(* ===== verification/InputQueue.v ===== *)
(** * Input of a session ([core/src/session/input_queue.rs], [core/src/state/turn.rs])

    What waits for the model: input of the running turn, mail of other agents, items for the next turn; and the state of a
    turn, which its task and the session share. A lock is held for each operation here, or for each of its two parts. *)
From S2P Require Import Prelude RustStr.
From S2P Require AgentPath ResponseItem PermissionProfile SandboxTransforms.

(** ** Data ([protocol/src/models.rs], [protocol/src/mcp.rs], [protocol/src/protocol.rs]) *)
Record CallToolResult := mk_result { content : list ResponseItem.JsonValue; structured_content : option ResponseItem.JsonValue; is_error : option bool; meta : option ResponseItem.JsonValue }.
Inductive ResponseInputItem :=
| InMessage (role : rstring) (content : list ResponseItem.ContentItem) (phase : option ResponseItem.MessagePhase)
| InFunctionCallOutput (call_id : rstring) (output : ResponseItem.FunctionCallOutputPayload)
| InMcpToolCallOutput (call_id : rstring) (output : CallToolResult)
| InCustomToolCallOutput (call_id : rstring) (name : option rstring) (output : ResponseItem.FunctionCallOutputPayload)
| InToolSearchOutput (call_id status execution : rstring) (tools : list ResponseItem.JsonValue).
Record InterAgentCommunication := mk_mail {
  author : AgentPath.AgentPath; recipient : AgentPath.AgentPath; other_recipients : list AgentPath.AgentPath; mail_content : rstring; trigger_turn : bool }.
Inductive MailboxDeliveryPhase := CurrentTurn | NextTurn.
Inductive TaskKind := Regular | Review | Compact.
(** Senders of oneshot channels, by the number of the channel; an id of the rmcp crate is a number or a text. *)
Abbreviation Sender := nat.
Abbreviation RequestId := (Z + rstring)%type.
(** [protocol/src/request_permissions.rs] *)
Record RequestPermissionProfile := mk_request { network : option PermissionProfile.NetworkPermissions; file_system : option PermissionProfile.FileSystemPermissions }.
Record PendingRequestPermissions := mk_pending { tx_response : Sender; requested_permissions : RequestPermissionProfile; cwd : rstring }.
(** A task runs as a thread with the id of its turn, which also names its cancellation token. *)
Record RunningTask := mk_task { kind : TaskKind }.
Record ActiveTurn := mk_turn { tasks : list (rstring * RunningTask); turn_state : nat }.

Section queue.
(** The prompt of a user is not looked into; [serde_json::to_string] may fail. *)
Context {UserInput : Type} (to_string : InterAgentCommunication → option rstring).
Definition to_response_input_item (mail : InterAgentCommunication) : ResponseInputItem :=
  InMessage (lit "assistant") [ResponseItem.OutText (default [] (to_string mail))] (Some ResponseItem.Commentary).
Inductive TurnInput := InputUser (content : list UserInput) | InputItem (item : ResponseInputItem).
(** Without the token usage at its start, which only metrics read. *)
Record TurnState := mk_turn_state {
  pending_approvals : gmap rstring Sender; pending_request_permissions : gmap rstring PendingRequestPermissions; pending_user_input : gmap rstring Sender;
  pending_elicitations : gmap (rstring * RequestId) Sender; pending_dynamic_tools : gmap rstring Sender;
  pending_input : list TurnInput; mailbox_delivery_phase : MailboxDeliveryPhase; granted_permissions : option PermissionProfile.AdditionalPermissionProfile;
  strict_auto_review_enabled : bool; tool_calls : N; has_memory_citation : bool; url_attachments_injected : N }.
Definition turn_state_default : TurnState := mk_turn_state ∅ ∅ ∅ ∅ ∅ [] CurrentTurn None false 0 false 0.

(** ** The state of a turn *)
Definition with_input (t : TurnState) (input : list TurnInput) : TurnState :=
  mk_turn_state (pending_approvals t) (pending_request_permissions t) (pending_user_input t) (pending_elicitations t) (pending_dynamic_tools t) input
    (mailbox_delivery_phase t) (granted_permissions t) (strict_auto_review_enabled t) (tool_calls t) (has_memory_citation t) (url_attachments_injected t).
Definition set_mailbox_delivery_phase (t : TurnState) (phase : MailboxDeliveryPhase) : TurnState :=
  mk_turn_state (pending_approvals t) (pending_request_permissions t) (pending_user_input t) (pending_elicitations t) (pending_dynamic_tools t) (pending_input t)
    phase (granted_permissions t) (strict_auto_review_enabled t) (tool_calls t) (has_memory_citation t) (url_attachments_injected t).
Definition accept_mailbox_delivery_for_current_turn (t : TurnState) : TurnState := set_mailbox_delivery_phase t CurrentTurn.
Definition accepts_mailbox_delivery_for_current_turn (t : TurnState) : bool := if mailbox_delivery_phase t is CurrentTurn then true else false.
Definition with_waiters (t : TurnState) (approvals : gmap rstring Sender) (permissions : gmap rstring PendingRequestPermissions) (user_input : gmap rstring Sender) (elicitations : gmap (rstring * RequestId) Sender) (tools : gmap rstring Sender) : TurnState :=
  mk_turn_state approvals permissions user_input elicitations tools (pending_input t) (mailbox_delivery_phase t) (granted_permissions t) (strict_auto_review_enabled t)
    (tool_calls t) (has_memory_citation t) (url_attachments_injected t).
Definition clear_pending_waiters (t : TurnState) : TurnState := with_waiters t ∅ ∅ ∅ ∅ ∅.
(** Each returns the sender that was there. *)
Definition insert_pending_approval (t : TurnState) (key : rstring) (tx : Sender) : TurnState * option Sender :=
  (with_waiters t (<[key := tx]> (pending_approvals t)) (pending_request_permissions t) (pending_user_input t) (pending_elicitations t) (pending_dynamic_tools t), pending_approvals t !! key).
Definition remove_pending_approval (t : TurnState) (key : rstring) : TurnState * option Sender :=
  (with_waiters t (delete key (pending_approvals t)) (pending_request_permissions t) (pending_user_input t) (pending_elicitations t) (pending_dynamic_tools t), pending_approvals t !! key).
Definition insert_pending_request_permissions (t : TurnState) (key : rstring) (tx : PendingRequestPermissions) : TurnState * option PendingRequestPermissions :=
  (with_waiters t (pending_approvals t) (<[key := tx]> (pending_request_permissions t)) (pending_user_input t) (pending_elicitations t) (pending_dynamic_tools t), pending_request_permissions t !! key).
Definition remove_pending_request_permissions (t : TurnState) (key : rstring) : TurnState * option PendingRequestPermissions :=
  (with_waiters t (pending_approvals t) (delete key (pending_request_permissions t)) (pending_user_input t) (pending_elicitations t) (pending_dynamic_tools t), pending_request_permissions t !! key).
Definition insert_pending_user_input (t : TurnState) (key : rstring) (tx : Sender) : TurnState * option Sender :=
  (with_waiters t (pending_approvals t) (pending_request_permissions t) (<[key := tx]> (pending_user_input t)) (pending_elicitations t) (pending_dynamic_tools t), pending_user_input t !! key).
Definition remove_pending_user_input (t : TurnState) (key : rstring) : TurnState * option Sender :=
  (with_waiters t (pending_approvals t) (pending_request_permissions t) (delete key (pending_user_input t)) (pending_elicitations t) (pending_dynamic_tools t), pending_user_input t !! key).
Definition insert_pending_elicitation (t : TurnState) (server_name : rstring) (request_id : RequestId) (tx : Sender) : TurnState * option Sender :=
  (with_waiters t (pending_approvals t) (pending_request_permissions t) (pending_user_input t) (<[(server_name, request_id) := tx]> (pending_elicitations t)) (pending_dynamic_tools t), pending_elicitations t !! (server_name, request_id)).
Definition remove_pending_elicitation (t : TurnState) (server_name : rstring) (request_id : RequestId) : TurnState * option Sender :=
  (with_waiters t (pending_approvals t) (pending_request_permissions t) (pending_user_input t) (delete (server_name, request_id) (pending_elicitations t)) (pending_dynamic_tools t), pending_elicitations t !! (server_name, request_id)).
Definition insert_pending_dynamic_tool (t : TurnState) (key : rstring) (tx : Sender) : TurnState * option Sender :=
  (with_waiters t (pending_approvals t) (pending_request_permissions t) (pending_user_input t) (pending_elicitations t) (<[key := tx]> (pending_dynamic_tools t)), pending_dynamic_tools t !! key).
Definition remove_pending_dynamic_tool (t : TurnState) (key : rstring) : TurnState * option Sender :=
  (with_waiters t (pending_approvals t) (pending_request_permissions t) (pending_user_input t) (pending_elicitations t) (delete key (pending_dynamic_tools t)), pending_dynamic_tools t !! key).
Definition record_granted_permissions (t : TurnState) (permissions : PermissionProfile.AdditionalPermissionProfile) : TurnState :=
  mk_turn_state (pending_approvals t) (pending_request_permissions t) (pending_user_input t) (pending_elicitations t) (pending_dynamic_tools t) (pending_input t)
    (mailbox_delivery_phase t) (SandboxTransforms.merge_permission_profiles (granted_permissions t) (Some permissions)) (strict_auto_review_enabled t) (tool_calls t)
    (has_memory_citation t) (url_attachments_injected t).
Definition enable_strict_auto_review (t : TurnState) : TurnState :=
  mk_turn_state (pending_approvals t) (pending_request_permissions t) (pending_user_input t) (pending_elicitations t) (pending_dynamic_tools t) (pending_input t)
    (mailbox_delivery_phase t) (granted_permissions t) true (tool_calls t) (has_memory_citation t) (url_attachments_injected t).
Definition reserve_url_attachments (t : TurnState) (additional per_turn_limit : N) : outcome N TurnState :=
  let current := url_attachments_injected t in
  if (per_turn_limit <? sat_add current additional)%N then Err current
  else Ok (mk_turn_state (pending_approvals t) (pending_request_permissions t) (pending_user_input t) (pending_elicitations t) (pending_dynamic_tools t) (pending_input t)
    (mailbox_delivery_phase t) (granted_permissions t) (strict_auto_review_enabled t) (tool_calls t) (has_memory_citation t) (wrap_add current additional)).

(** ** Active turns: an [IndexMap] keeps the order of insertion; [swap_remove] puts the last entry in the gap *)
Definition has_sub (sub_id : rstring) (e : rstring * RunningTask) : bool := bool_decide (e.1 = sub_id).
Definition contains_task (at_ : ActiveTurn) (sub_id : rstring) : bool := existsb (has_sub sub_id) (tasks at_).
Definition add_task (at_ : ActiveTurn) (sub_id : rstring) (task : RunningTask) : ActiveTurn :=
  let tasks := match position (has_sub sub_id) (tasks at_) with Some i => <[i := (sub_id, task)]> (tasks at_) | None => tasks at_ ++ [(sub_id, task)] end in
  mk_turn tasks (turn_state at_).
Definition swap_remove {A} (i : nat) (l : list A) : list A :=
  let front := take (length l - 1) l in match last l with Some x => if bool_decide (i = length l - 1) then front else <[i := x]> front | None => l end.
(** The turn without the task; whether it is empty then. *)
Definition remove_task (at_ : ActiveTurn) (sub_id : rstring) : option (ActiveTurn * bool) :=
  i ← position (has_sub sub_id) (tasks at_);
  let tasks := swap_remove i (tasks at_) in Some (mk_turn tasks (turn_state at_), bool_decide (tasks = [])).

(** ** The shared store: the queue, the active turn and the states of turns, which are shared by address *)
Record InputQueue := mk_queue { mailbox_version : N; mailbox_pending_mails : list InterAgentCommunication; idle_pending_input : list ResponseInputItem }.
Definition queue_new : InputQueue := mk_queue 0 [] [].
Record Shared := mk_shared { queue : InputQueue; active_turn : option ActiveTurn; turn_states : gmap nat TurnState }.
Definition with_queue (s : Shared) (q : InputQueue) : Shared := mk_shared q (active_turn s) (turn_states s).
Definition with_active (s : Shared) (a : option ActiveTurn) : Shared := mk_shared (queue s) a (turn_states s).
Definition state_at (s : Shared) (a : nat) : TurnState := default turn_state_default (turn_states s !! a).
Definition set_state (s : Shared) (a : nat) (t : TurnState) : Shared := mk_shared (queue s) (active_turn s) (<[a := t]> (turn_states s)).
(* ===== verification/SessionTurns.v ===== *)
(** * Turns of a session ([core/src/tasks/mod.rs], [tasks/regular.rs], [session/turn.rs], [session/handlers.rs], [goals.rs])

    How turns start, take their input, end, and are aborted, with everything that may happen in between: each routine is a
    list of frames, a frame is where it stands with what it holds, and a step is what it does under one lock, or one answer of
    the model, the hooks or the compaction. Any number of routines take their steps in any order. *)
From S2P Require Import Prelude RustStr InputQueue.

Inductive TurnAbortReason := Interrupted | Replaced | ReviewEnded | BudgetLimited.
Section turns.
Context {UserInput : Type} (to_string : InterAgentCommunication → option rstring).
#[local] Abbreviation TurnInput := (TurnInput (UserInput:=UserInput)).
#[local] Abbreviation Shared := (Shared (UserInput:=UserInput)).

(** ** The store *)
(** What is recorded: the inputs, what hooks add, the marker of an interrupted turn, the prompt of a stop hook. *)
Inductive Entry := RecordedInput (input : TurnInput) | AdditionalContexts (contexts : list rstring) | InterruptedTurnMarker | StopHookPrompt.
(** [cancelled]: the cancellation tokens that are cancelled, [killed]: the tasks whose handle was aborted. *)
Record Session := mk_session { shared : Shared; cancelled : gset rstring; killed : gset rstring; history : list Entry }.
Definition with_shared (s : Session) (sh : Shared) : Session := mk_session sh (cancelled s) (killed s) (history s).
Definition record (s : Session) (entries : list Entry) : Session := mk_session (shared s) (cancelled s) (killed s) (history s ++ entries).
(** What happens to inputs. *)
Inductive DropReason := TurnAborted | TurnStopped.
Inductive Event := Accepted (input : TurnInput) | Recorded (input : TurnInput) | Blocked (input : TurnInput) | Dropped (why : DropReason) (input : TurnInput).
(* ===== verification/SessionSteering.v ===== *)
(** * What the user steers into a turn is not lost ([core/src/tasks/mod.rs], [core/src/session/turn.rs])

    As long as turns are started one at a time, which the code expects ([debug_assert!(turn.tasks.is_empty())]), a session has
    one task, and input of the user that was accepted is recorded unless a hook blocks it, or its turn is aborted or stops. *)
From S2P Require Import Prelude RustStr InputQueue SessionTurns.

Section steering.
Context {UserInput : Type} (to_string : InterAgentCommunication → option rstring).
#[local] Abbreviation TurnInput := (TurnInput (UserInput:=UserInput)).
#[local] Abbreviation Shared := (Shared (UserInput:=UserInput)).
#[local] Abbreviation Session := (Session (UserInput:=UserInput)).
#[local] Abbreviation Frame := (Frame (UserInput:=UserInput)).
#[local] Abbreviation System := (System (UserInput:=UserInput)).
#[local] Abbreviation Event := (Event (UserInput:=UserInput)).
#[local] Abbreviation ThreadId := (nat + rstring)%type.
#[local] Abbreviation step_frame := (step_frame (UserInput:=UserInput) to_string).
#[local] Abbreviation exec := (exec (UserInput:=UserInput) to_string).

(** ** Turns that start one at a time *)
Definition is_user (x : TurnInput) : bool := if x is InputUser _ then true else false.
Definition starting_frame (f : Frame) : bool := match f with FStart _ _ _ _ | FGoal (StillCurrent _ _) | FGoal (StillReserved _) => true | _ => false end.
Definition starting (fs : list Frame) : bool := existsb starting_frame fs.
Definition one_start (sys : System) : Prop :=
  ∀ t1 t2 fs1 fs2, threads sys !! t1 = Some fs1 → threads sys !! t2 = Some fs2 → starting fs1 = true → starting fs2 = true → t1 = t2.
Inductive serial_run : list Event → System → Prop :=
| serial_initial : serial_run [] initial
| serial_step events sys c new sys' : serial_run events sys → exec c sys = Some (new, sys') → one_start sys' → serial_run (events ++ new) sys'.
Lemma serial_run_run events sys : serial_run events sys → run to_string events sys.
Proof using Type. induction 1; [constructor|by eapply run_step]. Qed.

Definition starts_one (sys : System) : bool := bool_decide (length (List.filter (λ e : ThreadId * list Frame, starting e.2) (map_to_list (threads sys))) ≤ 1).
Lemma starts_one_spec sys : starts_one sys = true → one_start sys.
Proof using Type.
  intros H%bool_decide_eq_true t1 t2 fs1 fs2 H1 H2 S1 S2. apply elem_of_map_to_list in H1, H2.
  assert (∀ e, e ∈ map_to_list (threads sys) → starting e.2 = true → e ∈ List.filter (λ e : ThreadId * list Frame, starting e.2) (map_to_list (threads sys))) as Hin
    by (intros e He Hs; apply list_elem_of_In, filter_In; split; [by apply list_elem_of_In|done]).
  apply Hin in H1; [|done]. apply Hin in H2; [|done]. destruct (List.filter _ _) as [|e [|]]; cbn in H; [by apply not_elem_of_nil in H1| |lia].
  apply list_elem_of_singleton in H1, H2. congruence.
Qed.
Fixpoint exec_serial (cs : list Choice) (events : list Event) (sys : System) : option (list Event * System) :=
  match cs with
  | [] => Some (events, sys)
  | c :: cs => match exec c sys with Some (new, sys) => if starts_one sys then exec_serial cs (events ++ new) sys else None | None => None end
  end.
Lemma exec_serial_run cs : ∀ events sys events' sys', serial_run events sys → exec_serial cs events sys = Some (events', sys') → serial_run events' sys'.
Proof using Type.
  induction cs as [|c cs IH]; intros events sys events' sys' Hr; cbn; [by intros [= <- <-]|]. destruct (exec c sys) as [[new sys1]|] eqn:E; [|done].
  destruct (starts_one sys1) eqn:Eo; [|done]. apply IH. eapply serial_step; [done..|]. by apply starts_one_spec.
Qed.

::::

» Task details
Among the records above, find each line holding "inputs" and list it.

» Response box
(** What is recorded: the inputs, what hooks add, the marker of an interrupted turn, the prompt of a stop hook. *)
(** What happens to inputs. *)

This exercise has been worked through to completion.